BRIEF =
Could you retype, exactly as written, every line from the top of the records through the line that contains "cbn. rewrite Hv."?

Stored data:
/---

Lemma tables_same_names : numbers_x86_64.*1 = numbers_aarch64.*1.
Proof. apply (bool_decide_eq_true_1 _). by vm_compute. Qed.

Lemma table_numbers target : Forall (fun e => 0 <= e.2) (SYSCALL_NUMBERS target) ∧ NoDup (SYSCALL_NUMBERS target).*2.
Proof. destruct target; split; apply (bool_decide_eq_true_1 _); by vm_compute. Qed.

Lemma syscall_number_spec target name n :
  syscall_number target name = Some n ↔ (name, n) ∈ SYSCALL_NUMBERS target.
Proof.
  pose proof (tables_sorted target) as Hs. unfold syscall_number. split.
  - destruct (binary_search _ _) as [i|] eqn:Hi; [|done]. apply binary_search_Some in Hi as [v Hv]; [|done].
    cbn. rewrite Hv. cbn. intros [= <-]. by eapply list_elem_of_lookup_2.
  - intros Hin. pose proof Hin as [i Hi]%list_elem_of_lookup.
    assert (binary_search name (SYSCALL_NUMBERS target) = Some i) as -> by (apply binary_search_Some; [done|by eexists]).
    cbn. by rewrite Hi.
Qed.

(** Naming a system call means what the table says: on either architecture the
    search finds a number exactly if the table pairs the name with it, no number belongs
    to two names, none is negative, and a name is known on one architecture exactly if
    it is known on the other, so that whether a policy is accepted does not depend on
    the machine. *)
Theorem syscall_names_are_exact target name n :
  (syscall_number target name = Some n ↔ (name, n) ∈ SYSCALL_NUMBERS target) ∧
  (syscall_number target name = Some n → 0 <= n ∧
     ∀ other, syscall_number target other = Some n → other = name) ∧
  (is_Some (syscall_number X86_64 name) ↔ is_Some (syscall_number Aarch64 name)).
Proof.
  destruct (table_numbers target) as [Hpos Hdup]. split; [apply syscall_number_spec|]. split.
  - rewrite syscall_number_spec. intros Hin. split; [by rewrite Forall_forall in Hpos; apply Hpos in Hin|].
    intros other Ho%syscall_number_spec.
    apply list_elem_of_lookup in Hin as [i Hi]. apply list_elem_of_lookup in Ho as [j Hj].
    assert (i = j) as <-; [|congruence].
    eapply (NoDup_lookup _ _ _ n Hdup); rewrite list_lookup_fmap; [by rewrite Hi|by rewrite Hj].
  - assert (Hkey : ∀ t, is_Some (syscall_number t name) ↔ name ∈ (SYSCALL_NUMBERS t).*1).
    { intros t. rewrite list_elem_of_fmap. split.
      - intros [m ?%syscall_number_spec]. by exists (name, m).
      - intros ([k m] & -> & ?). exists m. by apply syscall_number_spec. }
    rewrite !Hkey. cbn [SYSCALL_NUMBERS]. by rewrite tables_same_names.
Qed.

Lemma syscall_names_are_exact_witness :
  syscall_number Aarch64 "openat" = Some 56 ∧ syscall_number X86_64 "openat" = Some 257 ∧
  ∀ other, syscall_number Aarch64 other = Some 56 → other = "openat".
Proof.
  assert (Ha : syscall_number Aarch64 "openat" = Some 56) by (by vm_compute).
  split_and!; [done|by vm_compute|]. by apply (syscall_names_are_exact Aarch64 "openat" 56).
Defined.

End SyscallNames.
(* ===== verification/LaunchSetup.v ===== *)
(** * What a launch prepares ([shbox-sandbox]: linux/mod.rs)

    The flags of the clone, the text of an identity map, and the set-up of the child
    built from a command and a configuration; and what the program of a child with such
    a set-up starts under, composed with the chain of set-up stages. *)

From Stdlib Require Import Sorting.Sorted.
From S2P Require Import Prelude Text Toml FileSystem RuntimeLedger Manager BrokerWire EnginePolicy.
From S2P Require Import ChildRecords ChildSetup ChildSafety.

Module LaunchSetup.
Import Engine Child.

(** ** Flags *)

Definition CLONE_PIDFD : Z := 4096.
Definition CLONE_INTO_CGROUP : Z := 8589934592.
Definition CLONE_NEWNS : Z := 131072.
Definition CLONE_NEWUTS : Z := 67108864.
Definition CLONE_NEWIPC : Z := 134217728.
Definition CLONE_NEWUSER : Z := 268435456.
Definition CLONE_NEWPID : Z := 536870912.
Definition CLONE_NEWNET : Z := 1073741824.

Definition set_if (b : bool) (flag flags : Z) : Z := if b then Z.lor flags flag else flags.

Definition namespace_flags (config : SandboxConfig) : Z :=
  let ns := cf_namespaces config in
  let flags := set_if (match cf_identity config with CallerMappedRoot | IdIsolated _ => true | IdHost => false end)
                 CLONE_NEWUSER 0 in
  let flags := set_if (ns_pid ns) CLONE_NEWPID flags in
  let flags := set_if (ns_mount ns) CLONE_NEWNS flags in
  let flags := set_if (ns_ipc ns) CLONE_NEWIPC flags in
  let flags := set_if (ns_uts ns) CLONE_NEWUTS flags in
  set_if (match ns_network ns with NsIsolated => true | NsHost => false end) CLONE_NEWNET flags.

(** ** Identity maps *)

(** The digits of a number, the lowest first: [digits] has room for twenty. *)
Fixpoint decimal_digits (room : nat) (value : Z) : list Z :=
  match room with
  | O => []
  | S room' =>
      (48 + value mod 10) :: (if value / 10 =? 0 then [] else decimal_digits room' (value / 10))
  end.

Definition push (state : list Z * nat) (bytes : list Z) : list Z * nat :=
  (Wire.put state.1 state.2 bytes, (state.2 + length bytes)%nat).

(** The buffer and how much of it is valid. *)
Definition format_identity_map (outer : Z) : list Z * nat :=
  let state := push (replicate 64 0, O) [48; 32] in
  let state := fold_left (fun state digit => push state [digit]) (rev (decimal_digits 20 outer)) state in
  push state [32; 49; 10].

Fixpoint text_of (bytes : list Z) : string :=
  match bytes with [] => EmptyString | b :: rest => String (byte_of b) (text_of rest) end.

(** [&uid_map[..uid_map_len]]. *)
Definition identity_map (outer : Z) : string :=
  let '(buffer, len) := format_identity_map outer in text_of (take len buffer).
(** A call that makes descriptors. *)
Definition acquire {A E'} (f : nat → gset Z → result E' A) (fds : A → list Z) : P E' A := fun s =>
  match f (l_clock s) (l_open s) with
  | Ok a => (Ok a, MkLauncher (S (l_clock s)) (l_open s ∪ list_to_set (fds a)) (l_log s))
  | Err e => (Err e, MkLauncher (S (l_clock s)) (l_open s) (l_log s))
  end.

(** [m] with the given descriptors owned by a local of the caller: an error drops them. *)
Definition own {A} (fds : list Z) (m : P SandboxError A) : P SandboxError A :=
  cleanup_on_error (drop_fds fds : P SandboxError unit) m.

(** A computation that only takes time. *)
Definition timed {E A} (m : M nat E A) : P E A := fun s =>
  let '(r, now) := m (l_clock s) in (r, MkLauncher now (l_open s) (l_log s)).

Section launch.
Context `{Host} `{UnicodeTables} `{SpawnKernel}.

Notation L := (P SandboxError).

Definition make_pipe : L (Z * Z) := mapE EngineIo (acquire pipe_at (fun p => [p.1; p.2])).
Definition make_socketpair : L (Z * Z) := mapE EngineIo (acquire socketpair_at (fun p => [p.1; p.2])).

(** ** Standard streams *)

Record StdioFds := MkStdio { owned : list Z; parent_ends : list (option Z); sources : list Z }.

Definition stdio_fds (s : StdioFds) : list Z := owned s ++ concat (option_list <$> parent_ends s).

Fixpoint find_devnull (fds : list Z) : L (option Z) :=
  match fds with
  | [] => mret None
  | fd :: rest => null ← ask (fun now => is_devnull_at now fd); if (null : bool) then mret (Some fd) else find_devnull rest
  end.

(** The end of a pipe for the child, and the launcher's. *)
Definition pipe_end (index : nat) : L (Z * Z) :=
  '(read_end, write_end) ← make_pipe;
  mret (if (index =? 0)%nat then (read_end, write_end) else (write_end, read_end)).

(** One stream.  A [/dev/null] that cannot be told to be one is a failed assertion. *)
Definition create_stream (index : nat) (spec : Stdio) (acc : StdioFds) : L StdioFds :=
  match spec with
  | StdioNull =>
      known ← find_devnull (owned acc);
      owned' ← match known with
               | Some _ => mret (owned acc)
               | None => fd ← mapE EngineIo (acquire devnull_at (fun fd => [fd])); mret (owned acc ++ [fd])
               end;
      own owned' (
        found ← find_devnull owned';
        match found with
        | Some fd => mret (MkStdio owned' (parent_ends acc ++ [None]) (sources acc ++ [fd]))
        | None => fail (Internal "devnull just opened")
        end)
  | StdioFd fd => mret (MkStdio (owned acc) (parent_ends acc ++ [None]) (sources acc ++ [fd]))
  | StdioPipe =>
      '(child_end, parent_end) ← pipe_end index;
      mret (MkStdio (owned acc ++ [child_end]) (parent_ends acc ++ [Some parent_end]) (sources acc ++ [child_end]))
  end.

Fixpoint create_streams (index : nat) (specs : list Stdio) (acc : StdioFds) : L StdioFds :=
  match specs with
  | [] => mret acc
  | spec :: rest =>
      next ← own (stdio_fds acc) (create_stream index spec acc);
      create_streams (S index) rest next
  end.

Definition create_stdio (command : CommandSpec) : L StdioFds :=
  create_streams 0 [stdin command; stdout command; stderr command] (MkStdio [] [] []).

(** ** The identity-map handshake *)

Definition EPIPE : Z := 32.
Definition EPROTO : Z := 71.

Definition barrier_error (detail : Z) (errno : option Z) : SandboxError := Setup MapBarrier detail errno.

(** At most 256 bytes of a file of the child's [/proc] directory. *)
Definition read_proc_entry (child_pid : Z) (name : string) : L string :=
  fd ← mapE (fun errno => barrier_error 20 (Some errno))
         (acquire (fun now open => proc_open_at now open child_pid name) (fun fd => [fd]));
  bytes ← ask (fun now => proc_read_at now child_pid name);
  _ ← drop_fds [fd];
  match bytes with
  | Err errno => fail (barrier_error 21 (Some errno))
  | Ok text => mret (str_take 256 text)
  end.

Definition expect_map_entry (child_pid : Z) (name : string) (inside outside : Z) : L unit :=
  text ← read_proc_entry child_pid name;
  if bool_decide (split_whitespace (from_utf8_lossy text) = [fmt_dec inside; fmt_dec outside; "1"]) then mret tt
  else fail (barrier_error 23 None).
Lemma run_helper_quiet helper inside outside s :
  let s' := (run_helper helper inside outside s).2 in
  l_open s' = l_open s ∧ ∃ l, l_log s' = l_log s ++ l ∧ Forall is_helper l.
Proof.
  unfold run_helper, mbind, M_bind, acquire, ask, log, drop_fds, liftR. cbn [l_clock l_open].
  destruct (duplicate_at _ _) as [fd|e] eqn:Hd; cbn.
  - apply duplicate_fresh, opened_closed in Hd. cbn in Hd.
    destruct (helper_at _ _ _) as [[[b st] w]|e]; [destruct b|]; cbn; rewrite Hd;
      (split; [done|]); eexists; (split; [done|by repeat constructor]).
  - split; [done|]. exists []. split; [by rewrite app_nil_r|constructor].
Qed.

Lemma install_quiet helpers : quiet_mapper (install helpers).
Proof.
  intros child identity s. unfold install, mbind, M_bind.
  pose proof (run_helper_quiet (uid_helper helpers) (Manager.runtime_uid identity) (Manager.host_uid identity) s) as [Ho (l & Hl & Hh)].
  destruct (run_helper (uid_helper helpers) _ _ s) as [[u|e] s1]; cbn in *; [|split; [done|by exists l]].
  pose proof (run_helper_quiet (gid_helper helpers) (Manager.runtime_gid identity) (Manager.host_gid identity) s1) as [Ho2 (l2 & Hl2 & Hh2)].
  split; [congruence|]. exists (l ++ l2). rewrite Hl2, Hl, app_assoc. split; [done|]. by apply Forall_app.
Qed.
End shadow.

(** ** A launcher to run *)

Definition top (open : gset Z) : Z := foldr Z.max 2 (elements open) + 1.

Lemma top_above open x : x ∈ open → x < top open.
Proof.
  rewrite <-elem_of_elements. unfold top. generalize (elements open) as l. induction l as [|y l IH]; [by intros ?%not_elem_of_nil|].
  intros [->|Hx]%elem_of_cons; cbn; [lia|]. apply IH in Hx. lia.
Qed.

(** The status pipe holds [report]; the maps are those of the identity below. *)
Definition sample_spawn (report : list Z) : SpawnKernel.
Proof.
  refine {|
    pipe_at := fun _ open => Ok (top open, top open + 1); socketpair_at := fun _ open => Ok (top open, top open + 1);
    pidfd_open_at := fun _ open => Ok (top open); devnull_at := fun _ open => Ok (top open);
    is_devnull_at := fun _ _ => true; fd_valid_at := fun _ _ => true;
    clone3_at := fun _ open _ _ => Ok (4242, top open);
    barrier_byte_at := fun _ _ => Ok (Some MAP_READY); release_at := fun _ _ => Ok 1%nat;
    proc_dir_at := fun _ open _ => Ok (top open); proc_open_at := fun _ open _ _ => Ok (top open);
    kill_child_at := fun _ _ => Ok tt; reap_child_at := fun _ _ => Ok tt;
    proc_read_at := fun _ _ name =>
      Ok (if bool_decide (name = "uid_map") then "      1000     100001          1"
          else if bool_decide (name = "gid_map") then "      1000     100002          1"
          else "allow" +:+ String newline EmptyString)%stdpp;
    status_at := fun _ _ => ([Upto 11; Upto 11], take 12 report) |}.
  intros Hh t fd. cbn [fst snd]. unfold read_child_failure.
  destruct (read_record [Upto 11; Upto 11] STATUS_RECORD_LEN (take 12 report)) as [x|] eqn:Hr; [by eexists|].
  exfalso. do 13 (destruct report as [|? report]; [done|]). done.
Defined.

\---

SOLVED PROBLEM =
Lemma tables_same_names : numbers_x86_64.*1 = numbers_aarch64.*1.
Proof. apply (bool_decide_eq_true_1 _). by vm_compute. Qed.

Lemma table_numbers target : Forall (fun e => 0 <= e.2) (SYSCALL_NUMBERS target) ∧ NoDup (SYSCALL_NUMBERS target).*2.
Proof. destruct target; split; apply (bool_decide_eq_true_1 _); by vm_compute. Qed.

Lemma syscall_number_spec target name n :
  syscall_number target name = Some n ↔ (name, n) ∈ SYSCALL_NUMBERS target.
Proof.
  pose proof (tables_sorted target) as Hs. unfold syscall_number. split.
  - destruct (binary_search _ _) as [i|] eqn:Hi; [|done]. apply binary_search_Some in Hi as [v Hv]; [|done].
    cbn. rewrite Hv. cbn. intros [= <-]. by eapply list_elem_of_lookup_2.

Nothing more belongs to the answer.